Comment by: Cyril on 4th August 2021 at 14:58

David, I'll put the blame on a television programme that I've seen and which showed the presenter and others legging the boat through the tunnel, as though it was still an everyday occurrence, it may have been Mark Williams as he did a history type documentary on canals, an electric boat was also shown along with the explanation about the engine fumes and poor ventilation through the tunnel.

Scrawped - that's a good dialect word isn't it and we all know what it means, and yet (for some reason only known to southerners) a dictionary definition of it is either a Croyden or Essex Facelift i.e. tying the hair back tightly.

Comment by: MikeW on 4th August 2021 at 17:44

I have seen this image in numerous publications with an equal number of references against it. Although undoubtedly similar in construction and appearance there is no evidence whatsoever this photograph is of the actual Crooke tunnel

Comment by: Pe on 4th August 2021 at 17:45

Fred Dibnah once did it,but I forget where.

Comment by: Rev David Long on 4th August 2021 at 21:56

Cyril - my first encounter with 'scrawped' was when I was a guard on the Liverpool buses - it was used to describe the practice of a bus following another down the route.. but keeping far enough back to allow the bus in front to take the load... only passing it a few stops from the terminus, when people were getting off, rather than on... so the crew on the scrawping bus got a few minutes extra break at the terminus.
You didn't do it with lads from your own garage....
The association with chunks being taken off a boat's paintwork is a bit obscure... but someone will have the link....

Comment by: Chris Southworth on 5th August 2021 at 09:48

That isn't Crooke canal tunnel. By the time that photo was taken in 1900, the canal tunnel had been long abandoned and was collapsed and impassable due to mining subsidence.

Comment by: WN1 Standisher on 5th August 2021 at 11:08

What ever floats your boat Scaramouche. ( can you see what I did there :) )

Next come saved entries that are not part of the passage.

(** The answer to the page's own request. *)
Definition on_join_reply (local_id : string) (display_name : chars) (reply : result ParticipantStatusResponse ApiError) (p : Page) : Page :=
  match reply with
  | Ok r =>
      let host := if ps_is_host r then Some (utf8 display_name) else ps_host_display_name r in
      let host_uid := match ps_host_user_id r with
                      | Some uid => Some uid
                      | None => if ps_is_host r then Some (effective_user_id local_id r) else None
                      end in
      let p := note_reply local_id host host_uid r p in
      let observer_token := default EmptyString (ps_observer_token r) in
      if String.eqb (ps_status r) "admitted" then
        p <| observer_token_signal := None |> <| meeting_status := admitted_status host host_uid r |>
      else if String.eqb (ps_status r) "waiting_for_meeting" then
        p <| observer_token_signal := Some observer_token |> <| meeting_status := StWaitingForMeeting observer_token |>
      else if String.eqb (ps_status r) "waiting" then
        p <| observer_token_signal := Some observer_token |> <| came_from_waiting_room := true |>
          <| meeting_status := StWaiting observer_token |>
      else if String.eqb (ps_status r) "rejected" then
        p <| observer_token_signal := None |> <| meeting_status := StRejected |>
      else p <| observer_token_signal := None |> <| meeting_status := StError ("Unknown status: " +:+ ps_status r) |>
  | Err ApiMeetingNotActive =>
      p <| observer_token_signal := Some EmptyString |> <| meeting_status := StWaitingForMeeting EmptyString |>
  | Err e => p <| observer_token_signal := None |> <| meeting_status := StError (show_api_error e) |>
  end.

(** The answer to a request that a push caused. *)
Definition on_rejoin_reply (local_id : string) (reply : result ParticipantStatusResponse ApiError) (p : Page) : Page :=
  match reply with
  | Ok r =>
      let host := ps_host_display_name r in
      let host_uid := ps_host_user_id r in
      let p := note_reply local_id host host_uid r p in
      let observer_token := default EmptyString (ps_observer_token r) in
      if String.eqb (ps_status r) "admitted" then p <| meeting_status := admitted_status host host_uid r |>
      else if String.eqb (ps_status r) "waiting" then
        p <| came_from_waiting_room := true |> <| observer_token_signal := Some observer_token |>
          <| meeting_status := StWaiting observer_token |>
      else if String.eqb (ps_status r) "rejected" then p <| meeting_status := StRejected |>
      else p <| meeting_status := StError ("Unknown status: " +:+ ps_status r) |>
  | Err e => p <| meeting_status := StError (show_api_error e) |>
  end.

(** A push that the meeting has started. *)
Definition on_meeting_activated (display_name : chars) (p : Page) : Page * list page_effect :=
  (p <| observer_token_signal := None |> <| pg_joins := pg_joins p ++ [Rejoin display_name] |>, [PgJoinRequest display_name]).

(** The effect that keeps the page's observer client. *)
Definition observer_effect (p : Page) : Page * list page_effect :=
  match observer_token_signal p with
  | Some (String _ _ as token) =>
      (p <| pg_observer := Some token |>, [PgConnectObserver (default (utf8 (pg_input p)) (current_user_id p)) token])
  | _ => match pg_observer p with
         | Some _ => (p <| pg_observer := None |>, [PgDisconnectObserver])
         | None => (p, [])
         end
  end.

(** ** The waiting room *)

Definition on_admitted (status : ParticipantStatusResponse) (p : Page) : Page :=
  let host := ps_host_display_name status in
  let host_uid := ps_host_user_id status in
  p <| pg_host_display_name := host |> <| pg_host_user_id := host_uid |> <| observer_token_signal := None |>
    <| meeting_status := StAdmitted false host host_uid (default EmptyString (ps_room_token status)) (default true (ps_waiting_room_enabled status)) |>.

Definition on_rejected (p : Page) : Page := p <| observer_token_signal := None |> <| meeting_status := StRejected |>.

Definition check (t : check_task) (p : Page) : Page * list page_effect := (p <| pg_checks := pg_checks p ++ [t] |>, [PgCheckRequest]).

(** The error that the waiting room shows, while it is there. *)
Definition show_wait_error (message : string) (p : Page) : Page :=
  match pg_waiting_room p with
  | Some w => p <| pg_waiting_room := Some (w <| wr_error := Some message |>) |>
  | None => p
  end.

Definition on_check_reply (t : check_task) (reply : result ParticipantStatusResponse ApiError) (p : Page) : Page :=
  match t, reply with
  | AfterPush, Ok status =>
      if ps_room_token status then on_admitted status p else show_wait_error "Admitted but failed to obtain room token" p
  | AfterPush, Err e => show_wait_error ("Failed to fetch room token: " +:+ show_api_error e) p
  | _, Ok status =>
      if String.eqb (ps_status status) "admitted" then if ps_room_token status then on_admitted status p else p
      else if String.eqb (ps_status status) "rejected" then on_rejected p
      else p
  | _, Err _ => p
  end.

(** Drawing the page puts the waiting room there, which asks for the status at once and
    connects an observer, or takes it away. *)
Definition render (p : Page) : Page * list page_effect :=
  match pg_name p, meeting_status p, pg_waiting_room p with
  | Some _, StWaiting token, None =>
      let '(p, effects) := check MountPoll (p <| pg_waiting_room := Some (mkWaitingRoom token false None) |>) in
      if String.eqb token EmptyString then (p, effects)
      else (p <| pg_observing := true |>, PgConnectObserver (default EmptyString (current_user_id p)) token :: effects)
  | Some _, StWaiting _, Some _ => (p, [])
  | _, _, _ => (p <| pg_waiting_room := None |>, [])
  end.

Inductive page_event : Type :=
| PgInput (raw : chars)
| PgSubmit
| PgAutoJoin
| PgObserverEffect
| PgRender
| PgActivated (display_name : chars)
| PgJoinReply (i : nat) (local_id : string) (reply : result ParticipantStatusResponse ApiError)
| PgPollTick
| PgObserverConnected
| PgObserverLost
| PgObserverFailed (message : string)
| PgAdmittedPush
| PgRejectedPush
| PgCheckReply (i : nat) (reply : result ParticipantStatusResponse ApiError)
| PgCancel.

Definition set_connected (b : bool) (p : Page) : Page :=
  match pg_waiting_room p with
  | Some w => p <| pg_waiting_room := Some (w <| wr_observer_connected := b |>) |>
  | None => p
  end.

Comment by: Barrie on 5th August 2021 at 12:04

Cyril, the book maps only show a an outline of the tunnel & canal as it ties into the L&L Canal. I have been looking on line at some of the old OS 6" maps that have a clearer detail. By 1907/08 the tunnel & canal are shown to the RHS of the rail bridge that spanned Wigan Lower Road on a skew. The Tunnel is shown as disused and the canal spur has been filled in. Link-https://maps.nls.uk/view/126521222
On the 1892/94 map both are shown in blue and out fall to the canal by Crooke Hall and a chemical works.
Coincidentally, between 1938-39, my parents and young sisters lived in a house on Wigan Lower Road close to the entrance to John Pit and the old rail bridge. If you look at the Standish map, #33231, I put on WW Album this week, in the lower LH corner you can see the rail line feeding the old pits to the canal at Crooke

Comment by: Cyril on 5th August 2021 at 13:56

This photo on the Album shows the bridge going over Wigan Road and a stretch of water that could be the remains of the canal spur on that side of the road before being filled in and developed.
https://www.wiganworld.co.uk/album/photo.php?opt=5&id=1847&gallery=Standish+Lower+Ground&page=1

Comment by: Barrie. on 8th August 2021 at 00:06

Further to my comments above, I have re-examined the old maps online and the 1960's Geographia Street Plan of Wigan which I have, plus Google maps (aerial view), and you are correct Cyril in that where the marina is now was part of the old canal exiting into the L&LC. Surprising that the map of Standish I've uploaded to the Album hasn't shown that outline. I have noticed that on the 1892 map, alongside Wigan Lower Road there is a stream called Mill Brook that either connected into the canal or ran along side it. That is shown on todays' maps still. I must have a drive over there soon and have a look at the Marina and Crooke as I didn't venture that far 2/3 years ago when I went searching for the house my parents lived in at the start of the war and I found it. The books I mentioned were published in 1992 and I managed to track both volumes down on the net and purchased them in the past 2 years in mint condition.